> Task instructions: Go through the material below and count the lines in which the word "reflexivity" occurs; the only output is the number.

> Source material:
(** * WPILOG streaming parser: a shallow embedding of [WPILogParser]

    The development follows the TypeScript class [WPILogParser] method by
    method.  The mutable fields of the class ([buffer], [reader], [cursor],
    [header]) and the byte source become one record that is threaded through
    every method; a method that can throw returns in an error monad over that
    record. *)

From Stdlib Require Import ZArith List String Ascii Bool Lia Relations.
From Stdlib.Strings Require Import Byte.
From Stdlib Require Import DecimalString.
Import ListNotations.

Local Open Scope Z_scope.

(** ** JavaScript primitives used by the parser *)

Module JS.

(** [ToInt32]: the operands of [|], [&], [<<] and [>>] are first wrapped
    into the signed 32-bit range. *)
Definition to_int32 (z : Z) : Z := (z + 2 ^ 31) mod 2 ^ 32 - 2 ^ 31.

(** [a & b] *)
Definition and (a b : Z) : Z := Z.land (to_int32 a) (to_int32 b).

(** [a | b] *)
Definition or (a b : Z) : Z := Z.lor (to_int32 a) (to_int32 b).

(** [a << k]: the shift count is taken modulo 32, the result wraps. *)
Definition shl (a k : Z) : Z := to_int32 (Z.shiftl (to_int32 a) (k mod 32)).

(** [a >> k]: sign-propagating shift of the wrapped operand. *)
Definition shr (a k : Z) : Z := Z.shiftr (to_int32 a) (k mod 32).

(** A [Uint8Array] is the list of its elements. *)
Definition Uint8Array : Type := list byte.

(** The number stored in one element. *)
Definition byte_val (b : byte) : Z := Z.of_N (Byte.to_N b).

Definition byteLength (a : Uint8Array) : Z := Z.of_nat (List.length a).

==

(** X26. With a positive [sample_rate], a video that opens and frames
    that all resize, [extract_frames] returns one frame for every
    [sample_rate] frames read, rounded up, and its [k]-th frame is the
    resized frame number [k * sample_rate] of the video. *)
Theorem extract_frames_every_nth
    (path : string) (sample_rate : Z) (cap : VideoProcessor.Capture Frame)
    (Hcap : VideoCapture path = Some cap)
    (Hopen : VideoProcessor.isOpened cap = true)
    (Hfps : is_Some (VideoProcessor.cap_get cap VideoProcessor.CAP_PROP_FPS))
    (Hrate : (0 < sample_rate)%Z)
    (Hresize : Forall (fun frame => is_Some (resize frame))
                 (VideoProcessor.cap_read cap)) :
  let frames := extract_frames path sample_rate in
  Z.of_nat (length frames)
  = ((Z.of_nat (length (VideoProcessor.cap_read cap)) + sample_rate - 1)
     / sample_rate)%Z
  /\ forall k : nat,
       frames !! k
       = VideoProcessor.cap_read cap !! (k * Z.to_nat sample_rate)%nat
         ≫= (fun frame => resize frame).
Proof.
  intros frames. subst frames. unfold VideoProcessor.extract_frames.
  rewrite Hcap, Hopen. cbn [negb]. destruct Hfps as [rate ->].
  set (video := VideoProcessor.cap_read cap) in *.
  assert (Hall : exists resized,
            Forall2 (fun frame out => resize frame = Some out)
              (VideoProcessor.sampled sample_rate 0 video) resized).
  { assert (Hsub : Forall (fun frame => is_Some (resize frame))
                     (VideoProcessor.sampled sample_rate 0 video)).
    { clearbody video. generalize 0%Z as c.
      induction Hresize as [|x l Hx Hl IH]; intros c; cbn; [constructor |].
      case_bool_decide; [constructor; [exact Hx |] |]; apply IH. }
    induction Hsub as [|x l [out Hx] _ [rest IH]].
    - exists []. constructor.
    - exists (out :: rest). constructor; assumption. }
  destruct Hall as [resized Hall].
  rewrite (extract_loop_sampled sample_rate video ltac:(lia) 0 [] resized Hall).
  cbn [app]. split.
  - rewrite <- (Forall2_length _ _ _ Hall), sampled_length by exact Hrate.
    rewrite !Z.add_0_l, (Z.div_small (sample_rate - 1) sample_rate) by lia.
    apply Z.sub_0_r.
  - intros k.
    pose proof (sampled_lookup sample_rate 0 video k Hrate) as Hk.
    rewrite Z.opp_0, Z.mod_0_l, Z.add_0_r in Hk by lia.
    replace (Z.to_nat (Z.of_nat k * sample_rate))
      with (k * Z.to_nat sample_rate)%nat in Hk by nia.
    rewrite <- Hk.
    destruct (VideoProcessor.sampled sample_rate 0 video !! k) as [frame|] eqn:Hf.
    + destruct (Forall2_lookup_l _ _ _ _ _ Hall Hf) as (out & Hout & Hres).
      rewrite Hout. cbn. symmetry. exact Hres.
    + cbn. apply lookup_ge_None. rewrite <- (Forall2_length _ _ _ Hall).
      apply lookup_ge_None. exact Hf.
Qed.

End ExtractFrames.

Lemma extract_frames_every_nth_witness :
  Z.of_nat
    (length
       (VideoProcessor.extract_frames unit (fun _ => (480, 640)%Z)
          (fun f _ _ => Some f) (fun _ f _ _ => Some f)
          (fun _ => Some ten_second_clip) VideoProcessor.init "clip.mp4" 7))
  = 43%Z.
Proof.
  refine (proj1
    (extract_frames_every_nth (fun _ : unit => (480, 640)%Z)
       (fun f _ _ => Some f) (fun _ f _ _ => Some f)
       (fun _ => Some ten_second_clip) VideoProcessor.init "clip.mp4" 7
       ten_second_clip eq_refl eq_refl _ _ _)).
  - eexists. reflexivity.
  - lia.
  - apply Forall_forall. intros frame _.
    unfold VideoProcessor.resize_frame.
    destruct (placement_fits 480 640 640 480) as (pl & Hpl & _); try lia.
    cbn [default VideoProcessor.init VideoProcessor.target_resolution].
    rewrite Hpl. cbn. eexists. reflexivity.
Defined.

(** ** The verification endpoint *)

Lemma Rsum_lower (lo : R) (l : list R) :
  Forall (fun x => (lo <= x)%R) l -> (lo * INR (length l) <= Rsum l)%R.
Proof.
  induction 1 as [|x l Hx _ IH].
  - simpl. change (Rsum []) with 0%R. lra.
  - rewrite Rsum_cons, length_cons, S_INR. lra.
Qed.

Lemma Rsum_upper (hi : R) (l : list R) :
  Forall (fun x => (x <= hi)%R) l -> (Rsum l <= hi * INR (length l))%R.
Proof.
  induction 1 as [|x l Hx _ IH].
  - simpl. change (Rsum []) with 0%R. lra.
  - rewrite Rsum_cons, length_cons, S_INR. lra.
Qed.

> Worked solution: 2